Caroline Glick: Trump’s ‘Peace Process’ Starts by Ending the Fake One

UNRWA (Anwar Amro / AFP / Getty)
Anwar Amro / AFP / Getty

President Donald Trump’s decision last week to defund the UN Refugee Works Agency for Palestine (UNRWA) may not seems as significant as recognizing that Jerusalem is Israel’s capital and transferring the U.S. embassy from Tel Aviv to Jerusalem. But it is.

Both actions involve rejecting myths embedded in the failed peace process between Israel and the Palestine Liberation Organization (PLO). Both actions ground U.S. Middle East policy in reality. And consequently, both actions clear a path for a more stable future for all actors in the Middle East and for the U.S. in its relations with the states and peoples of the region.

On September 13, we will mark the 25th anniversary of the peace process between Israel and the PLO. The process, which was supposed to take five years to complete, was based on the idea that peace would be built on incremental moves that would gradually enmesh the two sides in a virtuous cycle of peace. The peace process is popularly dubbed “the Oslo process” because it was initiated through a series of secret negotiations between Israeli and PLO officials in Oslo, Norway.

In the first stages, Israel was supposed to transfer land to the PLO in Gaza, as well as Judea and Samaria (the West Bank), for the Palestinians to manage as an autonomous proto-state. To that end, Israel was expected to legitimize the PLO, an international terror group, funding its operations and lobbying foreign governments to underwrite the PLO-run autonomy, known as the Palestinian Authority (PA).

For its part, the PLO was supposed to use the land, governing power, funding, and international recognition it received to build the foundations of a functioning Palestinian state. It was supposed to cultivate Palestinian society as a free people at peace with Israel.

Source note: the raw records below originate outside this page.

(** [handlers.callMethod(payload, context)]; it reads [context.wdk] and
    nothing else of the session. *)
Definition callMethod (payload : value) (wdk : option nat) : outcome result :=
  match payload with
  | None | Some JNull =>
      Thrown (TypeError "Cannot destructure property 'methodName'")
  | Some p =>
      match validateRequest payload (callValidation p) "Payload" with
      | inl error => Thrown error
      | inr (args, options) =>
          match callWdkMethod wdk (prop p "methodName") (prop p "network")
                  (prop p "accountIndex") args options with
          | Thrown error => Thrown error
          | Returned methodResult =>
              if isObject methodResult then
                match reparse L methodResult with
                | inl error => Thrown error
                | inr parsed => Returned (Value (JObj [("result", parsed)]))
                end
              else
                match methodResult with
                | Data v => Returned (Value (JObj [("result", v)]))
                | BigInt => Returned Unserializable
                | _ => Returned (Value (JObj []))
                end
          end
      end
  end.

(** The validation closure of [splitMnemonic]. *)
Definition splitValidation (request : json) : jsError + unit :=
  bindE (match prop request "mnemonic" with
         | Some (JStr _) => inr tt
         | _ => inl (mkError (Plain "mnemonic must be a string") None)
         end) (fun _ =>
  bindE (check (validateNonNegativeInteger L (prop request "shares")
                  "shares")) (fun _ =>
  check (validateNonNegativeInteger L (prop request "threshold")
           "threshold"))).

The Oslo process’s gradualist approach assumed that the intractable differences at the foundation of the conflict — first and foremost, Jerusalem, and the so-called “Palestinian refugees” that UNRWA is responsible for — could be left until the end of the process. The idea was that after five years, (or 25 years, as the case may be) of building peaceful relations, the disputes that were irreconcilable at the outset of the process would suddenly seem unimportant. Indeed, they would solve themselves.

Israel, for its part, did what it agreed to do. It transferred almost the entire Gaza Strip and all the Palestinian population centers in Judea and Samaria to the PLO within two years. By 1997, 98 percent of Palestinians in Judea, Samaria, and Gaza – including so-called refugees living in UNRWA camps – were living under Palestinian control and jurisdiction.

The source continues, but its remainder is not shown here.